Business

Wonder raises $650 million as Marc Lore targets IPO next year

The food-tech company reached a $9 billion valuation and says it is preparing for a public listing as it expands beyond the East Coast.

Maya Lindqvist

By Maya Lindqvist · Senior Technology Correspondent

3 min read

Wonder raises $650 million as Marc Lore targets IPO next year
Photo: Fortune

Wonder has raised more than $650 million at a $9 billion valuation, giving Marc Lore’s food delivery company fresh capital as it prepares for a possible IPO. Lore told Fortune that Wonder expects to be ready to go public early next year, a test of investor demand for a costly expansion plan in food delivery and automated kitchens.

The Series D round included existing backers Accel, Google Ventures and NEA, according to Fortune. New investors included AllianceBernstein, ARK Invest and Kayne Anderson, with Goldman Sachs, Jefferies and J.P. Morgan acting as placement agents. Fortune reported that Wonder has now raised about $3 billion since it was founded in 2018.

Wonder operates 135 food halls in 10 East Coast states, according to the company information cited by Fortune. Each site can run as many as 30 restaurant concepts from one kitchen, including licensed brands such as Bobby Flay Steak and Tejas Barbeque. Customers can place a single app order spanning multiple concepts, while Wonder cooks the food and handles delivery.

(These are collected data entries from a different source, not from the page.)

(** * The regex symbol compiler of DB: parser, symbol table, NFA builder, matcher

    A shallow embedding of [src/regex.c], [src/regex.h] and [src/regex_nfa.c],
    of the message queues of the logger and of [src/main.c].

    Conventions of the embedding:
    - a [char] is an [ascii]; where the C code converts it to [int]
      ([node->data.range.start = c]) the conversion is [int_of_char],
      the value of a signed 8-bit [char];
    - a pointer to a node is the node itself ([regex_node] is a tree, the
      [parent] back link is the position in the tree); a pointer to a symbol
      is its index in the symbol table, which only ever grows at its tail;
    - [NULL] is [None];
    - a function that returns [0] or [-1] returns that [Z];
    - [assert] failures abort the run ([Aborted]), and so does an access
      that C leaves undefined: through [NULL], through an uninitialised
      index, into an array that [realloc] has released;
    - [malloc]/[realloc] succeed as long as the allocation budget [avail]
      of the state is not exhausted;
    - unbounded [while(true)] loops and the mutually recursive descent take
      a [fuel] argument; [OutOfFuel] is never a result of the C program. *)

From Stdlib Require Import ZArith Ascii String Lia.
From stdpp Require Import base list.

Open Scope char_scope.

(** ** Characters *)

Definition REGEX_PARSER_COMMENT : ascii := "#".
Definition REGEX_PARSER_LEXEME : ascii := "@".
Definition REGEX_PARSER_BRANCH_SEPARATOR : ascii := "|".
Definition REGEX_PARSER_GROUP_START : ascii := "(".
Definition REGEX_PARSER_GROUP_END : ascii := ")".
Definition REGEX_PARSER_STATEMENT_END : ascii := ";".
Definition REGEX_PARSER_LITERAL : ascii := "034".
Definition REGEX_PARSER_ESCAPE : ascii := "\".
Definition REGEX_PARSER_LOOP : ascii := "*".
Definition REGEX_PARSER_REFERENCE_PREFIX : ascii := "$".
Definition REGEX_PARSER_RANGE_START : ascii := "[".
Definition REGEX_PARSER_RANGE_SEPARATOR : ascii := "-".
Definition REGEX_PARSER_RANGE_END : ascii := "]".

Definition MAX_REGEX_SYMBOL_NAME_LENGTH : nat := 128.

Definition NUL : ascii := "000".
Definition newline : ascii := "010".
Definition tab : ascii := "009".

Definition char_eqb (a b : ascii) : bool := Ascii.eqb a b.

(** The value of a [char] as an [int] (signed 8-bit [char]). *)
Definition int_of_char (c : ascii) : Z :=
  let n := Z.of_nat (nat_of_ascii c) in
  if (n <? 128)%Z then n else (n - 256)%Z.
(** C10: when the classifier answers on every text, [rank_candidates]
    returns a list as long as its input, and the first component of the
    i-th tuple is the i-th input text, unchanged. *)
Theorem rank_candidates_length_and_text (cv_data : list str) :
  Forall scored cv_data →
  ∃ out, rank_candidates cv_data = Ok out ∧
    length out = length cv_data ∧
    ∀ (i : nat) (c : Candidate), out !! i = Some c → cv_data !! i = Some (cv c).
Proof.
  intros [out Hout]%rank_candidates_total. exists out. split; [done|].
  apply rank_candidates_Ok in Hout. split.
  - symmetry. by eapply Forall2_length.
  - intros i c Hi.
    destruct (Forall2_lookup_r _ _ _ _ _ Hout Hi) as (text & Htext & Hfor).
    apply candidate_for_Ok in Hfor as (? & ? & p0 & p1 & _ & _ & _ & _ & ->). done.
Qed.

End ScoringClaims.

Lemma demo_scored (text : str) : @scored demo_libs text.
Proof.
  unfold scored. eexists _, _, _, _.
  split; [reflexivity|]. split; [reflexivity|]. split; reflexivity.
Qed.

Lemma rank_candidates_total_is_average_witness :
  ∃ out : list Candidate,
    @rank_candidates demo_libs [lit "Ada Lovelace"; lit "Grace"] = Ok out ∧
    length out = 2%nat ∧
    Forall (λ c, total_score c =
                 @fadd demo_libs (@fmul demo_libs (@float_half demo_libs) (skills_score c))
                       (@fmul demo_libs (@float_half demo_libs) (experience_score c))) out ∧
    ∃ (c : Candidate) (p0 : float),
      out !! 1%nat = Some c ∧ cv c = lit "Grace" ∧
      skills_score c = @fmul demo_libs p0 (@float_100 demo_libs).
Proof.
  destruct (@rank_candidates_total (demo_libs) [lit "Ada Lovelace"; lit "Grace"])
    as [out Hout].
  { repeat constructor; apply demo_scored. }
  destruct (proj1 (@rank_candidates_total_is_average demo_libs
                     [lit "Ada Lovelace"; lit "Grace"]) out Hout)
    as (Hlen & Havg & Hat).
  exists out. split; [exact Hout|]. split; [exact Hlen|]. split; [exact Havg|].
  destruct (Hat 1%nat (lit "Grace") eq_refl)
    as (c & cv_scores & row & p0 & p1 & Hc & Hcv & _ & _ & _ & _ & Hskills & _).
  by exists c, p0.
Defined.

Lemma rank_candidates_preserves_order_witness :
  ∃ out, @rank_candidates demo_libs [lit "Ada Lovelace"; lit "Grace"] = Ok out ∧
    ∀ (i : nat) (text : str), [lit "Ada Lovelace"; lit "Grace"] !! i = Some text →
      ∃ c, out !! i = Some c ∧ @candidate_for demo_libs text = Ok c.
Proof.
  apply (@rank_candidates_preserves_order demo_libs [lit "Ada Lovelace"; lit "Grace"]).
  repeat constructor; apply demo_scored.
Defined.

Lemma rank_candidates_length_and_text_witness :
  ∃ out, @rank_candidates demo_libs [lit "Ada Lovelace"; lit "Grace"] = Ok out ∧
    length out = 2%nat ∧
    ∀ (i : nat) (c : Candidate), out !! i = Some c →
      [lit "Ada Lovelace"; lit "Grace"] !! i = Some (cv c).
Proof.
  apply (@rank_candidates_length_and_text demo_libs [lit "Ada Lovelace"; lit "Grace"]).
  repeat constructor; apply demo_scored.
Defined.

(** ** The order of floating-point scalars *)

Section FloatOrder.

Lemma SFcompare_swap (x y : float) :
  SFcompare y x = CompOpp <$> SFcompare x y.
Proof.
  destruct x as [[]|[]| |[] mx ex], y as [[]|[]| |[] my ey]; simpl; try reflexivity;
    f_equal; rewrite (Z.compare_antisym ey ex);
    change (Pos.compare_cont Eq ?a ?b) with (Pos.compare a b);
    rewrite (Pos.compare_antisym my mx);
    destruct (ey ?= ex)%Z, (my ?= mx)%positive; reflexivity.
Qed.

Ltac compare_cases :=
  repeat match goal with
  | H : context [Z.compare ?a ?b] |- _ => destruct (Z.compare_spec a b)
  | H : context [Pos.compare ?a ?b] |- _ => destruct (Pos.compare_spec a b)
  | |- context [Z.compare ?a ?b] => destruct (Z.compare_spec a b)
  | |- context [Pos.compare ?a ?b] => destruct (Pos.compare_spec a b)
  end; simpl in *; try congruence; try lia.

Lemma SFcompare_trans (x y z : float) (c : comparison) :
  SFcompare x y = Some c → SFcompare y z = Some c → SFcompare x z = Some c.
Proof.
  destruct x as [[]|[]| |[] mx ex], y as [[]|[]| |[] my ey], z as [[]|[]| |[] mz ez];
    simpl; try congruence;
    change (Pos.compare_cont Eq ?a ?b) with (Pos.compare a b);
    intros Hxy Hyz; injection Hxy as Hxy; injection Hyz as Hyz; f_equal; subst c;
    compare_cases.
Qed.
Lemma joined_rows_length db :
  NoDup (map Character.id (characters db)) ->
  (forall conv, conv ∈ conversations db ->
     is_Some (character_get db (Conversation.character_id conv))) ->
  length (Main.joined_rows db)
  = length (filter (fun c => is_Some (Conversation.chat_id c)) (conversations db)).
Proof.
  intros Hnd. unfold Main.joined_rows. generalize (conversations db). intros convs.
  induction convs as [|conv convs IH]; intros Href; [reflexivity|].
  rewrite bind_cons, length_app, IH by (intros c Hc; apply Href; now right).
  rewrite (filter_by_id_unique _ _ Hnd).
  destruct (Href conv) as [character Hch]; [left|].
  unfold character_get in Hch. rewrite Hch. simpl option_list.
  destruct (Conversation.chat_id conv) as [cid|] eqn:E.
  - rewrite filter_cons_True by (rewrite E; eauto). reflexivity.
  - rewrite filter_cons_False by (rewrite E; intros [x Hx]; discriminate).
    reflexivity.
Qed.

Lemma joined_rows_elem db cid cname ts :
  (cid, cname, ts) ∈ Main.joined_rows db <->
  exists conv character,
    conv ∈ conversations db /\ character ∈ characters db
    /\ Character.id character = Conversation.character_id conv
    /\ Conversation.chat_id conv = Some cid
    /\ Character.name character = cname
    /\ Conversation.timestamp conv = ts.
Proof.
  unfold Main.joined_rows. rewrite list_elem_of_bind. split.
  - intros (conv & Hin & Hconv). apply list_elem_of_bind in Hin as (ch & Hin & Hch).
    apply list_elem_of_filter in Hch as [Hid Hch].
    destruct (Conversation.chat_id conv) as [c|] eqn:E; [|inversion Hin].
    apply list_elem_of_singleton in Hin. injection Hin as -> -> ->.
    exists conv, ch. repeat split; auto.
  - intros (conv & ch & Hconv & Hch & Hid & Hc & Hn & Ht).
    exists conv. split; [|exact Hconv]. apply list_elem_of_bind.
    exists ch. split; [|apply list_elem_of_filter; auto].
    rewrite Hc, Hn, Ht. apply list_elem_of_here.
Qed.

(** X18. With character keys unique and the character of every stored turn
    stored, the chat list accounts for each stored turn that has a chat id
    exactly once: the message counts of its rows add up to the number of
    these turns, and no row has a count below one. *)
Theorem chat_list_counts_every_turn db :
  NoDup (map Character.id (characters db)) ->
  (forall conv, conv ∈ conversations db ->
     is_Some (character_get db (Conversation.character_id conv))) ->
  foldr (fun row acc => row.2 + acc) 0 (Main.get_all_chat_ids db)
  = Z.of_nat (length (filter (fun c => is_Some (Conversation.chat_id c))
                             (conversations db)))
  /\ forall row, row ∈ Main.get_all_chat_ids db -> 1 <= row.2.
Proof.
  intros Hnd Href. split.
  - rewrite <- (joined_rows_length db Hnd Href), <- count_group_by.
    rewrite <- (count_perm _ _ (order_by_perm Main.newest_first
                                  (Main.group_by (Main.joined_rows db)))).
    unfold Main.get_all_chat_ids, Main.chat_query.
    induction (order_by _ _) as [|g l IH]; simpl; [reflexivity|]. now rewrite IH.
  - intros row Hrow. unfold Main.get_all_chat_ids in Hrow.
    apply list_elem_of_fmap in Hrow as (g & -> & Hg). simpl.
    apply order_by_elem_of in Hg.
    destruct (group_by_ok (Main.joined_rows db)) as (_ & Hrep & _).
    destruct (Hrep g Hg) as (Hc & Hs & _). rewrite Hc.
    destruct (map snd _); [inversion Hs | simpl; lia].
Qed.

Lemma chat_list_counts_every_turn_witness :
  foldr (fun row acc => row.2 + acc) 0 (Main.get_all_chat_ids db_mixed)
  = Z.of_nat (length (filter (fun c => is_Some (Conversation.chat_id c))
                             (conversations db_mixed)))
  /\ forall row, row ∈ Main.get_all_chat_ids db_mixed -> 1 <= row.2.
Proof.
  apply (chat_list_counts_every_turn db_mixed).
  - vm_compute. repeat (constructor; [intros H; elem_cases H; discriminate|]).
    constructor.
  - intros conv Hc. vm_compute in Hc. elem_cases Hc; vm_compute; eauto.
Defined.

(** X19. A chat id appears in the chat list exactly when a stored turn
    carries it (the character of every stored turn being stored), and the
    history of a listed chat id is never a sentinel: it is the header
    followed by the transcript of its turns (no stored chat id being empty). *)
Theorem chat_list_matches_history db cid :
  (forall conv, conv ∈ conversations db ->
     is_Some (character_get db (Conversation.character_id conv))) ->
  (forall conv, conv ∈ conversations db -> Conversation.chat_id conv <> Some "") ->
  (cid ∈ map (fun row : string * string * string * Z => row.1.1.1)
             (Main.get_all_chat_ids db)
   <-> exists conv, conv ∈ conversations db /\ Conversation.chat_id conv = Some cid)
  /\ (cid ∈ map (fun row : string * string * string * Z => row.1.1.1)
               (Main.get_all_chat_ids db) ->
      exists first rest,
        conversations_by_chat db cid = first :: rest
        /\ Main.get_chat_history db (Some cid)
           = Main.history_header db first cid +:+ Main.transcript (first :: rest)).
Proof.
  intros Href Hids.
  destruct (group_by_ok (Main.joined_rows db)) as (_ & Hrep & Hcov).
  assert (Hlisted :
    cid ∈ map (fun row : string * string * string * Z => row.1.1.1)
              (Main.get_all_chat_ids db)
    <-> exists conv, conv ∈ conversations db /\ Conversation.chat_id conv = Some cid).
  { unfold Main.get_all_chat_ids, Main.chat_query. rewrite map_map. simpl. split.
    - intros Hin. apply list_elem_of_fmap in Hin as (g & -> & Hg).
      apply order_by_elem_of in Hg. destruct (Hrep g Hg) as (_ & Hs & _).
      apply list_elem_of_fmap in Hs as ([[c n] ts] & _ & Hr).
      apply list_elem_of_filter in Hr as [Hk Hr]. simpl in Hk.
      apply joined_rows_elem in Hr as (conv & ch & Hconv & _ & _ & Hc & _ & _).
      exists conv. split; [exact Hconv|]. rewrite Hc.
      unfold gkey in Hk. injection Hk as -> _. reflexivity.
    - intros (conv & Hconv & Hc).
      destruct (Href conv Hconv) as [ch Hch].
      unfold character_get in Hch. apply head_Some_elem_of in Hch.
      apply list_elem_of_filter in Hch as [Hid Hch].
      assert (Hr : (cid, Character.name ch, Conversation.timestamp conv)
                   ∈ Main.joined_rows db).
      { apply joined_rows_elem. exists conv, ch. repeat split; auto. }
      apply Hcov in Hr. simpl in Hr.
      apply list_elem_of_fmap in Hr as (g & Hk & Hg).
      apply list_elem_of_fmap. exists g. split.
      + unfold gkey in Hk. now injection Hk as -> _.
      + now apply order_by_elem_of. }
  split; [exact Hlisted|].
  intros Hin. apply Hlisted in Hin as (conv & Hconv & Hc).
  assert (Hcid : cid <> "") by (intros ->; exact (Hids conv Hconv Hc)).
  pose proof (conversations_by_chat_perm db cid) as Hp.
  unfold Main.get_chat_history. rewrite (falsy_Some_nonempty _ Hcid). simpl default.
  destruct (conversations_by_chat db cid) as [|first rest].
  - exfalso. symmetry in Hp. apply Permutation_nil_r in Hp.
    assert (Hin : conv ∈ filter (fun c => Conversation.chat_id c = Some cid)
                            (conversations db))
      by (apply list_elem_of_filter; auto).
    rewrite Hp in Hin. inversion Hin.
  - exists first, rest. split; [reflexivity|].
    exact (foldl_render (Main.history_header db first cid) (first :: rest)).
Qed.

Lemma chat_list_matches_history_witness :
  ("s" ∈ map (fun row : string * string * string * Z => row.1.1.1)
             (Main.get_all_chat_ids db_abcd)
   <-> exists conv, conv ∈ conversations db_abcd /\ Conversation.chat_id conv = Some "s")
  /\ ("s" ∈ map (fun row : string * string * string * Z => row.1.1.1)
               (Main.get_all_chat_ids db_abcd) ->
      exists first rest,
        conversations_by_chat db_abcd "s" = first :: rest
        /\ Main.get_chat_history db_abcd (Some "s")
           = Main.history_header db_abcd first "s" +:+ Main.transcript (first :: rest)).
Proof.
  apply (chat_list_matches_history db_abcd "s").
  - intros conv Hc. vm_compute in Hc. elem_cases Hc; vm_compute; eauto.
  - intros conv Hc. vm_compute in Hc. elem_cases Hc; discriminate.
Defined.

Lemma filter_ext_in {A : Type} (P Q : A -> Prop) `{!forall x, Decision (P x)}
    `{!forall x, Decision (Q x)} (l : list A) :
  (forall x, x ∈ l -> P x <-> Q x) -> filter P l = filter Q l.
Proof.
  induction l as [|x l IH]; intros Hext; [reflexivity|].
  rewrite !filter_cons.
  rewrite IH by (intros y Hy; apply Hext; now right).
  destruct (decide (P x)) as [Hp|Hp], (decide (Q x)) as [Hq|Hq]; try reflexivity;
    exfalso; [apply Hq | apply Hp]; apply (Hext x); (left || assumption).
Qed.

Lemma filter_unique_key {A K : Type} `{EqDecision K} (f : A -> K) (k : K) (l : list A) :
  NoDup (map f l) -> k ∈ map f l ->
  exists g, filter (fun x => f x = k) l = [g] /\ g ∈ l /\ f g = k.
Proof.
  induction l as [|x l IH]; simpl; intros Hnd Hin; [inversion Hin|].
  apply NoDup_cons in Hnd as [Hx Hnd]. rewrite filter_cons.
  destruct (decide (f x = k)) as [Hk|Hk].
  - exists x. split; [|split; [left | exact Hk]]. f_equal.
    destruct (filter _ l) as [|y l'] eqn:E; [reflexivity|]. exfalso.
    assert (Hy : y ∈ filter (fun x => f x = k) l) by (rewrite E; left).
    apply list_elem_of_filter in Hy as [Hfy Hy]. apply Hx.
    rewrite Hk, <- Hfy. apply list_elem_of_fmap. eauto.
  - apply elem_of_cons in Hin as [Hin|Hin]; [congruence|].
    destruct (IH Hnd Hin) as (g & Hf & Hg & Hfg).
    exists g. split; [exact Hf|]. split; [now right | exact Hfg].
Qed.

Lemma chat_query_groups db :
  NoDup (map Character.id (characters db)) ->
  NoDup (map gkey (Main.chat_query db))
  /\ (forall cid cname,
        (cid, cname) ∈ map gkey (Main.chat_query db) <-> turns_of db cid cname <> [])
  /\ (forall g, g ∈ Main.chat_query db ->
        Main.message_count g
        = Z.of_nat (length (turns_of db (Main.chat_id g) (Main.character_name g)))
        /\ Main.start_time g
           ∈ map Conversation.timestamp
                 (turns_of db (Main.chat_id g) (Main.character_name g))
        /\ forall t,
             t ∈ map Conversation.timestamp
                     (turns_of db (Main.chat_id g) (Main.character_name g)) ->
             dt_leb (Main.start_time g) t = true).
Proof.
  intros Hnd.
  destruct (group_by_ok (Main.joined_rows db)) as (Hk & Hrep & Hcov).
  assert (Hperm : Main.chat_query db ≡ₚ Main.group_by (Main.joined_rows db))
    by apply order_by_perm.
  assert (Hrows : forall g, g ∈ Main.chat_query db ->
            Main.message_count g
            = Z.of_nat (length (turns_of db (Main.chat_id g) (Main.character_name g)))
            /\ Main.start_time g
               ∈ map Conversation.timestamp
                     (turns_of db (Main.chat_id g) (Main.character_name g))
            /\ forall t,
                 t ∈ map Conversation.timestamp
                         (turns_of db (Main.chat_id g) (Main.character_name g)) ->
                 dt_leb (Main.start_time g) t = true).
  { intros g Hg. rewrite Hperm in Hg. specialize (Hrep g Hg).
    unfold represents, gkey in Hrep.
    rewrite (stamps_of_turns db _ _ Hnd), length_map in Hrep. exact Hrep. }
  split; [now rewrite Hperm|]. split; [|exact Hrows].
  intros cid cname. split.
  - intros Hin. apply list_elem_of_fmap in Hin as (g & Hg & Hin).
    destruct (Hrows g Hin) as (_ & Hs & _).
    unfold gkey in Hg. injection Hg as -> ->.
    intros Hnil. rewrite Hnil in Hs. inversion Hs.
  - intros Hne. rewrite Hperm.
    destruct (turns_of db cid cname) as [|t l] eqn:E; [congruence|].
    assert (Hs : Conversation.timestamp t
                 ∈ map Conversation.timestamp (turns_of db cid cname))
      by (rewrite E; left).
    rewrite <- (stamps_of_turns db _ _ Hnd) in Hs.
    apply list_elem_of_fmap in Hs as (r & _ & Hr).
    apply list_elem_of_filter in Hr as [Hkey Hr].
    rewrite <- Hkey. now apply Hcov.
Qed.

The company has also expanded through acquisitions. Fortune reported that Wonder owns Grubhub, acquired early last year for $650 million including $500 million in assumed debt, and Blue Apron, bought in 2023 for $103 million.

Lore told Fortune that Wonder’s goal is to make higher-quality food more available in places where those meals are limited or too expensive. The company’s operations remain concentrated in the Northeast, but Fortune reported that the new funding will support further growth, including a planned move into Texas next year, as well as spending on robotics and artificial intelligence.

Wonder has added automation assets as part of that plan. It paid $186.4 million last November for Sweetgreen’s Spyce unit and its Infinite Kitchen system, according to Restaurant Dive and Fortune. The company also closed on a deal for Mighty Quinn’s BBQ this week, according to Nation’s Restaurant News, following its earlier purchase of Blue Ribbon Fried Chicken.

The growth push comes with heavy projected losses. The Information, citing investor materials it reviewed, reported that Wonder expects to burn nearly $2.7 billion in cash through 2029 and lose about $618 million on an adjusted EBITDA basis this year, before turning cash-flow positive in 2030.

Lore disputed the way those figures have been presented. He told Fortune that upfront spending on robotics and a broad ingredient system weighs on near-term results, while saying same-service-area sales are rising about 20% year over year and food costs are performing better than expected.

The financing also includes an IPO ratchet, Fortune reported, after The Information first reported the provision. Under that term, investors would receive additional shares if Wonder goes public at a price below 1.5 times the latest round’s share price. The Information also reported that the round came in below Wonder’s earlier $11 billion valuation target. Lore acknowledged the protection to Fortune and said it was lower, on a relative basis, than what Wonder had offered in past rounds.

Wonder also faces criticism from some consumers. Reddit users in New York, Philadelphia and Washington, D.C., have accused the company of presenting itself in ways they consider misleading, including claims that it operates like a ghost kitchen, inflates reviews and mishandles gluten-free labeling.

Lore rejected those descriptions in comments to Fortune. He said he has celiac disease and pushed back against the ghost-kitchen label, saying Wonder cooks meals to order and does not rely on reheating or microwaves.

Lore also told Fortune he invested personally in the latest round, though he declined to confirm The Information’s report that the amount was $200 million. Fortune reported that he has put money into every Wonder financing round so far.

Wonder’s longer-term plan includes MEL, an AI platform Lore is developing to track blood biomarkers and body composition, then plan and order meals, according to Fortune. Lore said he has used the system himself. The public-market question will be whether investors are willing to fund that broader vision while Wonder builds toward profitability.

This story draws on original reporting from Fortune.